#### [PROBLEM DESCRIPTION]
Once you find the line with "Hint Resolve kept_readi kept_writei : kept.", copy it and every line after it through the end of the entries below, exactly as written.

#### [SUPPLIED INFORMATION]
(** fs.c *)
Lemma kept_updatesb dev sb : kept R (updatesb dev sb).
Proof. unfold updatesb. kept. Qed.
Lemma kept_bzero dev b : kept R (bzero dev b).
Proof. unfold bzero. kept. Qed.
Hint Resolve kept_updatesb kept_bzero : kept.
Lemma kept_bm_alloc dev s l u m : kept R (bm_alloc dev s l u m).
Proof. unfold bm_alloc. generalize (Z.to_nat (l / BPB + 1)), 0. intros n. induction n as [|n IH]; intros b; cbn [bm_loop]; kept. Qed.
Lemma kept_bm_free dev s u m n : kept R (bm_free dev s u m n).
Proof. unfold bm_free. kept. Qed.
Hint Resolve kept_bm_alloc kept_bm_free : kept.
Lemma kept_balloc dev : kept R (balloc dev).
Proof. unfold balloc. kept. Qed.
Lemma kept_bfree dev b : kept R (bfree dev b).
Proof. unfold bfree. kept. Qed.
Lemma kept_searchibmap dev : kept R (searchibmap dev).
Proof. unfold searchibmap. kept. Qed.
Lemma kept_ifree dev i : kept R (ifree dev i).
Proof. unfold ifree. kept. Qed.
Lemma kept_iget dev i : kept R (iget dev i).
Proof. unfold iget. kept. Qed.
Lemma kept_idup ip : kept R (idup ip).
Proof. unfold idup. kept. Qed.
Lemma kept_iupdate ip : kept R (iupdate ip).
Proof. unfold iupdate. kept. Qed.
Lemma kept_acquiresleep ip : kept R (acquiresleep ip).
Proof. unfold acquiresleep. kept. Qed.
Lemma kept_releasesleep ip : kept R (releasesleep ip).
Proof. unfold releasesleep. kept. Qed.
Lemma kept_holdingsleep ip : kept R (holdingsleep ip).
Proof. unfold holdingsleep. kept. Qed.
Hint Resolve kept_balloc kept_bfree kept_searchibmap kept_ifree kept_iget kept_idup kept_iupdate kept_acquiresleep kept_releasesleep kept_holdingsleep : kept.
Lemma kept_ialloc dev t : kept R (ialloc dev t).
Proof. unfold ialloc. kept. Qed.
Lemma kept_ilock o : kept R (ilock o).
Proof. unfold ilock. kept. Qed.
Lemma kept_iunlock o : kept R (iunlock o).
Proof. unfold iunlock. kept. Qed.
Lemma kept_addr_at ip j : kept R (addr_at ip j).
Proof. unfold addr_at. kept. Qed.
Lemma kept_set_addr ip j a : kept R (set_addr ip j a).
Proof. unfold set_addr. kept. Qed.
Hint Resolve kept_ialloc kept_ilock kept_iunlock kept_addr_at kept_set_addr : kept.
Lemma kept_bmap_top ip j : kept R (bmap_top ip j).
Proof. unfold bmap_top. kept. Qed.
Lemma kept_bmap_ind dev a j : kept R (bmap_ind dev a j).
Proof. unfold bmap_ind. kept. Qed.
Lemma kept_bmap_extent ip bn : kept R (bmap_extent ip bn).
Proof.
  assert (H : forall n i, kept R (extent_find n ip bn i)) by (induction n as [|n IH]; intros i; cbn [extent_find]; kept).
  unfold bmap_extent. kept.
Qed.
Hint Resolve kept_bmap_top kept_bmap_ind kept_bmap_extent : kept.
Lemma kept_bmap ip bn : kept R (bmap ip bn).
Proof. unfold bmap. kept. Qed.
Lemma kept_free_ind n dev a : kept R (free_ind n dev a).
Proof. revert a. induction n as [|n IH]; intros a; cbn [free_ind]; kept. Qed.
Lemma kept_trunc_extents n ip dev i : kept R (trunc_extents n ip dev i).
Proof. revert i. induction n as [|n IH]; intros i; cbn [trunc_extents]; kept. Qed.
Hint Resolve kept_bmap kept_free_ind kept_trunc_extents : kept.
Lemma kept_itrunc ip : kept R (itrunc ip).
Proof. unfold itrunc. kept. Qed.
Hint Resolve kept_itrunc : kept.
Lemma kept_iput ip : kept R (iput ip).
Proof. unfold iput. kept. Qed.
Hint Resolve kept_iput : kept.
Lemma kept_iunlockput ip : kept R (iunlockput ip).
Proof. unfold iunlockput. kept. Qed.
Lemma kept_either_copyout d a s : kept R (either_copyout d a s).
Proof. unfold either_copyout. kept. Qed.
Lemma kept_either_copyin s a l : kept R (either_copyin s a l).
Proof. unfold either_copyin. kept. Qed.
Hint Resolve kept_iunlockput kept_either_copyout kept_either_copyin : kept.
Lemma kept_readi ip d o n : kept R (readi ip d o n).
Proof.
  assert (H : forall f o n t acc, kept R (readi_loop f ip d o n t acc)) by (induction f as [|f IH]; intros; cbn [readi_loop]; kept).
  unfold readi. kept.
Qed.
Lemma kept_writei ip s o n : kept R (writei ip s o n).
Proof.
  assert (H : forall f o t, kept R (writei_loop f ip s o n t)) by (induction f as [|f IH]; intros; cbn [writei_loop]; kept).
  unfold writei. kept.
Qed.
Hint Resolve kept_readi kept_writei : kept.

(** Directories and paths *)
Lemma kept_check_log_full : kept R check_log_full.
Proof. unfold check_log_full. kept. Qed.
Lemma kept_check_free : kept R check_free.
Proof. unfold check_free. kept. Qed.
Hint Resolve kept_check_log_full kept_check_free : kept.
Lemma kept_contiguous ip off : kept R (contiguous_block_allocation ip off).
Proof. unfold contiguous_block_allocation. kept. Qed.
Hint Resolve kept_contiguous : kept.
Lemma kept_tree_expand ip sz : kept R (tree_expand ip sz).
Proof. unfold tree_expand. kept. Qed.
Hint Resolve kept_tree_expand : kept.
Lemma kept_ts_loop f dp nm add o n : kept R (ts_loop f dp nm add o n).
Proof. revert o. induction f as [|f IH]; intros o; cbn [ts_loop]; kept. Qed.
Hint Resolve kept_ts_loop : kept.
Lemma kept_tree_search dp nm add : kept R (tree_search dp nm add).
Proof. unfold tree_search. kept. Qed.
Lemma kept_lookup_linear f dp nm o l : kept R (lookup_linear f dp nm o l).
Proof. revert o. induction f as [|f IH]; intros o; cbn [lookup_linear]; kept. Qed.
Hint Resolve kept_tree_search kept_lookup_linear : kept.
Lemma kept_dirlookup dp nm : kept R (dirlookup dp nm).
Proof. unfold dirlookup. kept. Qed.
Hint Resolve kept_dirlookup : kept.
Lemma kept_dirlink dp nm i : kept R (dirlink dp nm i).
Proof. unfold dirlink. kept. Qed.
Lemma kept_init_entry dp o nm i : kept R (init_entry dp o nm i).
Proof. unfold init_entry. kept. Qed.
Hint Resolve kept_dirlink kept_init_entry : kept.
Lemma kept_build_dir_tree dp i : kept R (build_dir_tree dp i).
Proof. unfold build_dir_tree. kept. Qed.
Lemma kept_namex p b : kept R (namex p b).
Proof.
  assert (H : forall f ip p nm, kept R (namex_loop f ip p b nm)) by (induction f as [|f IH]; intros; cbn [namex_loop]; kept).
  unfold namex. kept.
Qed.
Hint Resolve kept_build_dir_tree kept_namex : kept.
Lemma kept_namei p : kept R (namei p).
Proof. unfold namei. kept. Qed.
Lemma kept_nameiparent p : kept R (nameiparent p).
Proof. unfold nameiparent. kept. Qed.
Hint Resolve kept_namei kept_nameiparent : kept.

#### [TASK ANSWER]
Hint Resolve kept_readi kept_writei : kept.

(** Directories and paths *)
Lemma kept_check_log_full : kept R check_log_full.
Proof. unfold check_log_full. kept. Qed.
Lemma kept_check_free : kept R check_free.
Proof. unfold check_free. kept. Qed.
Hint Resolve kept_check_log_full kept_check_free : kept.
Lemma kept_contiguous ip off : kept R (contiguous_block_allocation ip off).
Proof. unfold contiguous_block_allocation. kept. Qed.
Hint Resolve kept_contiguous : kept.
Lemma kept_tree_expand ip sz : kept R (tree_expand ip sz).
Proof. unfold tree_expand. kept. Qed.
Hint Resolve kept_tree_expand : kept.
Lemma kept_ts_loop f dp nm add o n : kept R (ts_loop f dp nm add o n).
Proof. revert o. induction f as [|f IH]; intros o; cbn [ts_loop]; kept. Qed.
Hint Resolve kept_ts_loop : kept.
Lemma kept_tree_search dp nm add : kept R (tree_search dp nm add).
Proof. unfold tree_search. kept. Qed.
Lemma kept_lookup_linear f dp nm o l : kept R (lookup_linear f dp nm o l).
Proof. revert o. induction f as [|f IH]; intros o; cbn [lookup_linear]; kept. Qed.
Hint Resolve kept_tree_search kept_lookup_linear : kept.
Lemma kept_dirlookup dp nm : kept R (dirlookup dp nm).
Proof. unfold dirlookup. kept. Qed.
Hint Resolve kept_dirlookup : kept.
Lemma kept_dirlink dp nm i : kept R (dirlink dp nm i).
Proof. unfold dirlink. kept. Qed.
Lemma kept_init_entry dp o nm i : kept R (init_entry dp o nm i).
Proof. unfold init_entry. kept. Qed.
Hint Resolve kept_dirlink kept_init_entry : kept.
Lemma kept_build_dir_tree dp i : kept R (build_dir_tree dp i).
Proof. unfold build_dir_tree. kept. Qed.
Lemma kept_namex p b : kept R (namex p b).
Proof.
  assert (H : forall f ip p nm, kept R (namex_loop f ip p b nm)) by (induction f as [|f IH]; intros; cbn [namex_loop]; kept).
  unfold namex. kept.
Qed.
Hint Resolve kept_build_dir_tree kept_namex : kept.
Lemma kept_namei p : kept R (namei p).
Proof. unfold namei. kept. Qed.
Lemma kept_nameiparent p : kept R (nameiparent p).
Proof. unfold nameiparent. kept. Qed.
Hint Resolve kept_namei kept_nameiparent : kept.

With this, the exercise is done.